Collected data entries
__________________________________________________

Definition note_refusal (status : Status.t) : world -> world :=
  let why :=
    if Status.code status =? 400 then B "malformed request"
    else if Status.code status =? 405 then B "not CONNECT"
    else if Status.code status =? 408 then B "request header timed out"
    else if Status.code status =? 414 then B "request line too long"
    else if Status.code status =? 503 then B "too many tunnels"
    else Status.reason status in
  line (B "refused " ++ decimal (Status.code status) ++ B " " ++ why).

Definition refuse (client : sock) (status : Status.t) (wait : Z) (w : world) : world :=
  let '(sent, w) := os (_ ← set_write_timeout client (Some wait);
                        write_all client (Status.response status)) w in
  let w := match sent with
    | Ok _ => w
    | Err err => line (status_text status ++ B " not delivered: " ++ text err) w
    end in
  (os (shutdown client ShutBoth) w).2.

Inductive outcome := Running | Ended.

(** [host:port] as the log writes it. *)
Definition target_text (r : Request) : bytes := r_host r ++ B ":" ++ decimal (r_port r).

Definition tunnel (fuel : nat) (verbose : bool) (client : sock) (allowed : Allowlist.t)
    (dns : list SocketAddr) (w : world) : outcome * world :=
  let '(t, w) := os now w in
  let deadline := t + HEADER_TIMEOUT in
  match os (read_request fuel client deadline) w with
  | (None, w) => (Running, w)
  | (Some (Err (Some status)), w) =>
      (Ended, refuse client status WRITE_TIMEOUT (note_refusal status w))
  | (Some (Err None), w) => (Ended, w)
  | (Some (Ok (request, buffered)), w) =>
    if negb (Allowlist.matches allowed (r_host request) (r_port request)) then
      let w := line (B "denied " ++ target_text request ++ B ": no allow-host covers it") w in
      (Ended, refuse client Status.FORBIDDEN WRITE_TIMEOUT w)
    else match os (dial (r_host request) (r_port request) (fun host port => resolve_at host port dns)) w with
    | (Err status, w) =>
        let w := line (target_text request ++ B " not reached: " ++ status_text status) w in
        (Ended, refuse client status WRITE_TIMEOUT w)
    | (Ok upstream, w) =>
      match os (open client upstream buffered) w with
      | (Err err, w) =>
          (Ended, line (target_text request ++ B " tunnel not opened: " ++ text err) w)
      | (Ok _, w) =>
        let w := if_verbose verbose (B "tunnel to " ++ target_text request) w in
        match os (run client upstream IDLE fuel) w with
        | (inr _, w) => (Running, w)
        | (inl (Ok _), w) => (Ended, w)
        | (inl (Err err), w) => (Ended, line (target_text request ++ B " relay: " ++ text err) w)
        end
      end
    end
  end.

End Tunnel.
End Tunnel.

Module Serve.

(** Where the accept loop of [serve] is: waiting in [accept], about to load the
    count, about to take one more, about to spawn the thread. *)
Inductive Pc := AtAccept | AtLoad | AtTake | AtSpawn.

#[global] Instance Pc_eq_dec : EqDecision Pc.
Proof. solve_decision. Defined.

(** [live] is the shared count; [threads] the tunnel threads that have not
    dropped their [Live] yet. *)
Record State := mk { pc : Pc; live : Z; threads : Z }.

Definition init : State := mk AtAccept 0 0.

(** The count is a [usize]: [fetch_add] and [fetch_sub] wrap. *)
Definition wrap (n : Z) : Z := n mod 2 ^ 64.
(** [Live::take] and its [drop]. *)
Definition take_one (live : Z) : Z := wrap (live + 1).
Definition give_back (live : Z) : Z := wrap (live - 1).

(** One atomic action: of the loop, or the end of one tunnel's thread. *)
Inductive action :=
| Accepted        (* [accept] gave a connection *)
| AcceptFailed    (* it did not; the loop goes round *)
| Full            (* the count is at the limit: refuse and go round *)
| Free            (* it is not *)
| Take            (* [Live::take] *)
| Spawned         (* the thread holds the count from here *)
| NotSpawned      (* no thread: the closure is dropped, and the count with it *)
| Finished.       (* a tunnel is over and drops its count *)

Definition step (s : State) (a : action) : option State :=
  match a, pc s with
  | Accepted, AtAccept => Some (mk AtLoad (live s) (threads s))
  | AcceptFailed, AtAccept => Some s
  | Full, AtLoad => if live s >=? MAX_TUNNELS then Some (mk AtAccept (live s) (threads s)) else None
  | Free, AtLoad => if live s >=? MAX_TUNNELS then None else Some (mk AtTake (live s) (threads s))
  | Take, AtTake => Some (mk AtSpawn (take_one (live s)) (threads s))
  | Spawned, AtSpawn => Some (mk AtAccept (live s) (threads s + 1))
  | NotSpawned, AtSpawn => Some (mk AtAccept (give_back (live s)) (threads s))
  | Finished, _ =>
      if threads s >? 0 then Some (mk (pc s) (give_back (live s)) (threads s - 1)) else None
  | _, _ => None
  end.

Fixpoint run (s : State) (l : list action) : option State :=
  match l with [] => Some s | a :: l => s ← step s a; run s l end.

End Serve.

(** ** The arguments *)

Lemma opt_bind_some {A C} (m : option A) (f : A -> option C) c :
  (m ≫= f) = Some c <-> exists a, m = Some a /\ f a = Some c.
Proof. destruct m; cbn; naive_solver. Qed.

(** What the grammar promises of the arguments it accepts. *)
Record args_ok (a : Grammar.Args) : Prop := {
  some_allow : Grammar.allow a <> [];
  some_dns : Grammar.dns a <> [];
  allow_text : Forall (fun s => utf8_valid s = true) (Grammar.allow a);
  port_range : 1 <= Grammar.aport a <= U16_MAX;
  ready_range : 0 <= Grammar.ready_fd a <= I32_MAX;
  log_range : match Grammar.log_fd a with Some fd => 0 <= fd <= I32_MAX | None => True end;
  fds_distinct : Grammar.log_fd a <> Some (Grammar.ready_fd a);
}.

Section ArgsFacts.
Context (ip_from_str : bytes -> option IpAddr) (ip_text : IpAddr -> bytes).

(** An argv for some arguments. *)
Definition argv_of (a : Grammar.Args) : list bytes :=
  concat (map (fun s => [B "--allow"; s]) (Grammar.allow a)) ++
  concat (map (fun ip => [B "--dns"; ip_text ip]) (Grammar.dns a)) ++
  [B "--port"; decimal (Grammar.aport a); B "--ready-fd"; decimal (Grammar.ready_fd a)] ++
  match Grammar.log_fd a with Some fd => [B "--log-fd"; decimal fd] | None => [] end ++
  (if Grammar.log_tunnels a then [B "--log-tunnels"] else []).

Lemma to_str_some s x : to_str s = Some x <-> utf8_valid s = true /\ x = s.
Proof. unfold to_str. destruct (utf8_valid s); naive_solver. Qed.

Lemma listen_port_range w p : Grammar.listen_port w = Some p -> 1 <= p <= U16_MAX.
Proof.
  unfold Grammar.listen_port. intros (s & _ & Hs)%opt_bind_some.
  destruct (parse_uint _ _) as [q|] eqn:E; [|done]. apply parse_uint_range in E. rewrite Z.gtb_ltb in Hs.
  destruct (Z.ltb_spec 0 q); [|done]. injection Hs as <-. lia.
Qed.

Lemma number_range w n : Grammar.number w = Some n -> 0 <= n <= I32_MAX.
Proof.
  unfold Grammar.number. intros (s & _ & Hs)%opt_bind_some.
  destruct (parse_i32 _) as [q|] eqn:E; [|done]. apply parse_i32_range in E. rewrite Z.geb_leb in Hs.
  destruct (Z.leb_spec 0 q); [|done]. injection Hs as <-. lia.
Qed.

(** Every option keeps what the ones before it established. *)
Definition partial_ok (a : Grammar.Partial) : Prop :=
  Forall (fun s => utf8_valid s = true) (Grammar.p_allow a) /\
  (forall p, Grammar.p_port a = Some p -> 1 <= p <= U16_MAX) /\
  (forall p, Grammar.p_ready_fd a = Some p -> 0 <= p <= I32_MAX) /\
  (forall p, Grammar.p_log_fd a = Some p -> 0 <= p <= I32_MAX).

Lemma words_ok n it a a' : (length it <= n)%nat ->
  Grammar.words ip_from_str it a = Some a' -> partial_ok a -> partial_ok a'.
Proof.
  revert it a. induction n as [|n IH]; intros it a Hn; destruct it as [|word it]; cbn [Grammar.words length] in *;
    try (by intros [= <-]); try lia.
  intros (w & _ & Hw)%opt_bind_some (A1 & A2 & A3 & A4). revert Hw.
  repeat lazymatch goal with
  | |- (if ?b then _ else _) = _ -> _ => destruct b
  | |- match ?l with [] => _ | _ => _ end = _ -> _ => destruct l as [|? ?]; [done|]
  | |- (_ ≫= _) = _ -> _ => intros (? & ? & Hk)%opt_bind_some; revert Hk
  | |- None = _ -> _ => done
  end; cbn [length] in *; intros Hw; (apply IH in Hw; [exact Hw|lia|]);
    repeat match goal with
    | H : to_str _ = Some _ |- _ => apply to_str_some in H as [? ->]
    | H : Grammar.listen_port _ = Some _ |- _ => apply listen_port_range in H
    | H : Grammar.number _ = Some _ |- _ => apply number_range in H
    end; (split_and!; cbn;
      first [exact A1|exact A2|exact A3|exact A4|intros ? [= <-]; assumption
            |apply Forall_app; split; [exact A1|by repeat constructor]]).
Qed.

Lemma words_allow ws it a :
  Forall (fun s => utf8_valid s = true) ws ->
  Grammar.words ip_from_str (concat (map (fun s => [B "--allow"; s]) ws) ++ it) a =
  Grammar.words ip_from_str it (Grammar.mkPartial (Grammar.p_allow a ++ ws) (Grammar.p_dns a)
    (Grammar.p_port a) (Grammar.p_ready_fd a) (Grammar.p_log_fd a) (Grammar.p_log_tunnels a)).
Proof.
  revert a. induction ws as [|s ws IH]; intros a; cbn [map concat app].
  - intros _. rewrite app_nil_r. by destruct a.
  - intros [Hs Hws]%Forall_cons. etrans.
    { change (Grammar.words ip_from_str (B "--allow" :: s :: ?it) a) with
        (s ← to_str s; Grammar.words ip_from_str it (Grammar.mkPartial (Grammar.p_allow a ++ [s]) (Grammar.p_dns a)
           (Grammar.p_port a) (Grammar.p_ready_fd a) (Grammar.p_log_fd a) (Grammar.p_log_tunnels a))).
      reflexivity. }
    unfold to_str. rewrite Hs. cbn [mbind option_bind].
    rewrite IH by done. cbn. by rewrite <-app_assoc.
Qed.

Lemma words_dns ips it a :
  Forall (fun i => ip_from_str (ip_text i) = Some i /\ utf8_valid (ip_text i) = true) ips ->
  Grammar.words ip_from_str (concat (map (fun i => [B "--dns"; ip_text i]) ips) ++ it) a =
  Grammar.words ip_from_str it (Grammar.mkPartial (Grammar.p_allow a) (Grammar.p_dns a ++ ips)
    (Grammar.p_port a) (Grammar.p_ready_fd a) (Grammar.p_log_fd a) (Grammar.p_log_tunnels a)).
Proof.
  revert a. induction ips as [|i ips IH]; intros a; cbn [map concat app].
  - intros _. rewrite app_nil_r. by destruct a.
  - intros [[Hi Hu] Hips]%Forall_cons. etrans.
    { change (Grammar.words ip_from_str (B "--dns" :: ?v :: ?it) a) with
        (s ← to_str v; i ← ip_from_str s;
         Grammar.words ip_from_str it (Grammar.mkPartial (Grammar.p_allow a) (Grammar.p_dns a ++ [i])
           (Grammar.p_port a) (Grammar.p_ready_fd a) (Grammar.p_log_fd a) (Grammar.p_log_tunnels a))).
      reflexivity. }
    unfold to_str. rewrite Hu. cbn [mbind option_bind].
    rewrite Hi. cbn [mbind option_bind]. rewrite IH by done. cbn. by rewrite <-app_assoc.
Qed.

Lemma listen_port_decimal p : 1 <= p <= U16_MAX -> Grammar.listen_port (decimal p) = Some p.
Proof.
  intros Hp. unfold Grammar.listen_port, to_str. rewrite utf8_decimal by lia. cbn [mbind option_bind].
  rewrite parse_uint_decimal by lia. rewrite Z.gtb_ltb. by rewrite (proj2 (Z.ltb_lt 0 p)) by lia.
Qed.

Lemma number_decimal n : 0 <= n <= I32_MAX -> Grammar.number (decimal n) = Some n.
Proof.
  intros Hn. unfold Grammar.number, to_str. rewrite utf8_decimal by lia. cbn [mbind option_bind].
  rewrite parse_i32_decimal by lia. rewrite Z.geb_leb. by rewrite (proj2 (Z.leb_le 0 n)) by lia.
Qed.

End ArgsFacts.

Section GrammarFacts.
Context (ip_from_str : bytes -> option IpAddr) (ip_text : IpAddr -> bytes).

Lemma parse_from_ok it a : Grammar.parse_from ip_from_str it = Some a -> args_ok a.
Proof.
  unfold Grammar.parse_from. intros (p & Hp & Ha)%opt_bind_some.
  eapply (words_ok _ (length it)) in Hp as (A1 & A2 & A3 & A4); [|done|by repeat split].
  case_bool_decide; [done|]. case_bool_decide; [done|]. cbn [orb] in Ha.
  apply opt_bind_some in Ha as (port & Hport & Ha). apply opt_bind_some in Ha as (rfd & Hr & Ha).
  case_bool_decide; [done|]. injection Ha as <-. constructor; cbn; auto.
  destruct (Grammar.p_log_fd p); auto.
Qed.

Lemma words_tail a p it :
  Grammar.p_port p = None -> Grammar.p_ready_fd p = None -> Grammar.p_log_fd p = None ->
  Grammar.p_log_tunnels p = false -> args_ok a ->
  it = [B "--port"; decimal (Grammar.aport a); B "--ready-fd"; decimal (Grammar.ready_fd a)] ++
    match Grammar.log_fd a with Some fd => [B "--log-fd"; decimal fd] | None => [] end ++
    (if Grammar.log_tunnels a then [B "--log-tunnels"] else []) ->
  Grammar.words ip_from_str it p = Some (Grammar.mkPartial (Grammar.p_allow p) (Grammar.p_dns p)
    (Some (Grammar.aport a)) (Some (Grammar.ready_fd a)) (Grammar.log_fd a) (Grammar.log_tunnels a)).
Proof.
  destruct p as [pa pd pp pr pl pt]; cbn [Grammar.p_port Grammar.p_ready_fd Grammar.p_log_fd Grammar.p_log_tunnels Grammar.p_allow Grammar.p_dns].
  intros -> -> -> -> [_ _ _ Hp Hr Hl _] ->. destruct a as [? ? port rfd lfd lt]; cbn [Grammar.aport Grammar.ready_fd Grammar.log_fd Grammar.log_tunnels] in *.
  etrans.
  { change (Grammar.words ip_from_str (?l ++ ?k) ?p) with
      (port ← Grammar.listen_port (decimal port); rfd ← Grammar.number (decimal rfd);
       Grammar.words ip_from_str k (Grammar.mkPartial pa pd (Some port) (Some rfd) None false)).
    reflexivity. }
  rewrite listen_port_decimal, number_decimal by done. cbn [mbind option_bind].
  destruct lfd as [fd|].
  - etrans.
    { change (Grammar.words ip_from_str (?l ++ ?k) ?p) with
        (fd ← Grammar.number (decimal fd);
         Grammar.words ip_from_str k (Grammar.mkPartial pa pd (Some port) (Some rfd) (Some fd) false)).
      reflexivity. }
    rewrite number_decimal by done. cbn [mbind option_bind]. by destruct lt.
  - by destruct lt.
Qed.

__________________________________________________

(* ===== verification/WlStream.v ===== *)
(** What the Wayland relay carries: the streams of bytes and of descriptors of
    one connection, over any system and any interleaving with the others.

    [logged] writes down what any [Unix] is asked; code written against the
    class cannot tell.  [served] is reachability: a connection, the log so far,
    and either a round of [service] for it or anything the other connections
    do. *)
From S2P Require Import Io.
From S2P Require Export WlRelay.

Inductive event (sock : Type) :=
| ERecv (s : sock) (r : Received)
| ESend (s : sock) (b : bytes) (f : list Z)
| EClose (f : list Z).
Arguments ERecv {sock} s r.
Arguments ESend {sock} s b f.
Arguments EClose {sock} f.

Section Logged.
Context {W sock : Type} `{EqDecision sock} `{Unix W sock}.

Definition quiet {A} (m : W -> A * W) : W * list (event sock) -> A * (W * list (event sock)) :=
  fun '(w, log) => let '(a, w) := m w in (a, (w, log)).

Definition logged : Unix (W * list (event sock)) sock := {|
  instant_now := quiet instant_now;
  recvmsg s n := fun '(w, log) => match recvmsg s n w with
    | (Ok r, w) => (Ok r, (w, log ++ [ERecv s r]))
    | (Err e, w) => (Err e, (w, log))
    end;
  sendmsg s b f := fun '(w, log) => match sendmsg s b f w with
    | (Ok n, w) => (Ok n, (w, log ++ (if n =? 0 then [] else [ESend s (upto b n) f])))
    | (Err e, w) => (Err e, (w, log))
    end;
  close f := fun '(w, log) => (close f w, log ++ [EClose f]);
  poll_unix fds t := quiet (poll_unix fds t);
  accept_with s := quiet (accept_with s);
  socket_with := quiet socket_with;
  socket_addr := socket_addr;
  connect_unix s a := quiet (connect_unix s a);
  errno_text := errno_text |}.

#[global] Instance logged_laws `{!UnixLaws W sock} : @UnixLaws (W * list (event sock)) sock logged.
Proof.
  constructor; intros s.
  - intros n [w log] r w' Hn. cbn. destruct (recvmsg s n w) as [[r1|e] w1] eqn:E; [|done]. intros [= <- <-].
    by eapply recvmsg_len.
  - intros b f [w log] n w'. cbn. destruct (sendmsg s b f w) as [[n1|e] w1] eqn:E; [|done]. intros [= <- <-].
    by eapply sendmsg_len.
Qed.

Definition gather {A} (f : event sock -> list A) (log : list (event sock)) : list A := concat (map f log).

__________________________________________________

Look through the data and show every line containing "AtTake".

▸ EXERCISE RESPONSE
Inductive Pc := AtAccept | AtLoad | AtTake | AtSpawn.
  | Free, AtLoad => if live s >=? MAX_TUNNELS then None else Some (mk AtTake (live s) (threads s))
  | Take, AtTake => Some (mk AtSpawn (take_one (live s)) (threads s))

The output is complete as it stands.